TestRAMP established a marketplace to boost supply, availability and affordability of PCR testing during the COVID-19 pandemic. This briefing considers the general lessons learned from that experience and high-level implications for how to scale up markets in scarce critical resources, or ‘crisis markets’, in times of emergency.
KEY POINTS
- During the COVID-19 pandemic of 2020 to 2022 laboratory-based PCR testing was a critical but scarce resource in the UK’s response to the crisis. In Spring 2020, Mike Hudson established TestRAMP to help increase testing by improving availability and lowering prices.
- TestRAMP was a non-profit recruiter and marketplace for the business-to-business COVID PCR testing sector. As a recruiter, it helped expand the market by bringing in new testing laboratories and resellers. As a marketplace, TestRAMP facilitated better information flows, helping to bolster competition and investment. This, in turn, was intended to increase production and distribution whilst lowering prices.

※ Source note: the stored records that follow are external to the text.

(** * KitSvc: startup readiness orchestration

    A shallow embedding of [server.go] (the flag table, [server],
    [pingServer], [main]) and of [router/router.go] ([Load]), followed by
    the properties of the bootstrap sequence: the bounded liveness probe,
    the one-shot channels [deployed], [replayed] and [started], and the
    registration goroutine. *)

From Stdlib Require Import ZArith Lia Bool.
From stdpp Require Import base tactics option strings gmap list.

Local Open Scope string_scope.
Local Open Scope Z_scope.
Local Open Scope list_scope.

(** ** Go's [int]

    [int] is taken to be the 64-bit two's complement integer of the usual
    targets; arithmetic on it wraps around. *)

Module goint.

Definition min_int : Z := - 2 ^ 63.
Definition max_int : Z := 2 ^ 63 - 1.

Definition wrap (z : Z) : Z := (z + 2 ^ 63) mod 2 ^ 64 - 2 ^ 63.

Definition add (a b : Z) : Z := wrap (a + b).

Definition in_range (z : Z) : Prop := min_int <= z <= max_int.

End goint.

(** ** The [errors] package: an [error] is [nil] or a message. *)

Module errors.

Inductive error : Type :=
| nil
| New (text : string).

Definition is_nil (e : error) : bool :=
  match e with nil => true | New _ => false end.

End errors.

(** ** The [cli] package: flags with defaults, and the parsed context *)

Module cli.

Inductive Flag : Type :=
| StringFlag (EnvVar Name Usage Value : string)
| IntFlag (EnvVar Name Usage : string) (Value : Z)
| BoolFlag (EnvVar Name Usage : string)
| StringSliceFlag (EnvVar Name Usage : string) (Value : list string).

(** What the command line and the environment supplied, over the flag
    table the application was started with. *)
Record Context : Type := {
  flags : list Flag;
  intArgs : gmap string Z;
  stringArgs : gmap string string
}.

Fixpoint defaultInt (fs : list Flag) (name : string) : Z :=
  match fs with
  | [] => 0
  | IntFlag _ n _ v :: rest =>
      if String.eqb n name then v else defaultInt rest name
  | _ :: rest => defaultInt rest name
  end.

Fixpoint defaultString (fs : list Flag) (name : string) : string :=
  match fs with
  | [] => ""
  | StringFlag _ n _ v :: rest =>
      if String.eqb n name then v else defaultString rest name
  | _ :: rest => defaultString rest name
  end.

(** [c.Int(name)]: the supplied value, else the flag's [Value], else 0;
    the result is a Go [int]. *)
Definition Int (c : Context) (name : string) : Z :=
  goint.wrap
    match intArgs c !! name with
    | Some v => v
    | None => defaultInt (flags c) name
    end.

(** [c.String(name)]. *)
Definition String (c : Context) (name : string) : string :=
  match stringArgs c !! name with
  | Some v => v
  | None => defaultString (flags c) name
  end.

- Between Q2 2020 and Q4 2021 TestRAMP played a small part in helping to reduce the wholesale price of PCR testing from £65 to £21 per test. Commercial COVID PCR testing capacity rose from zero at the beginning of the pandemic to well in excess of 90,000 tests per day by September 2021.
- We should be cautious about applying the TestRAMP model, which arose from unique circumstances, to other types of crisis. However, the lessons from TestRAMP may have some applicability to unforeseen ‘black swan’ events where inefficiencies in a nascent market for a critical resource (a crisis market) constrain the crisis response.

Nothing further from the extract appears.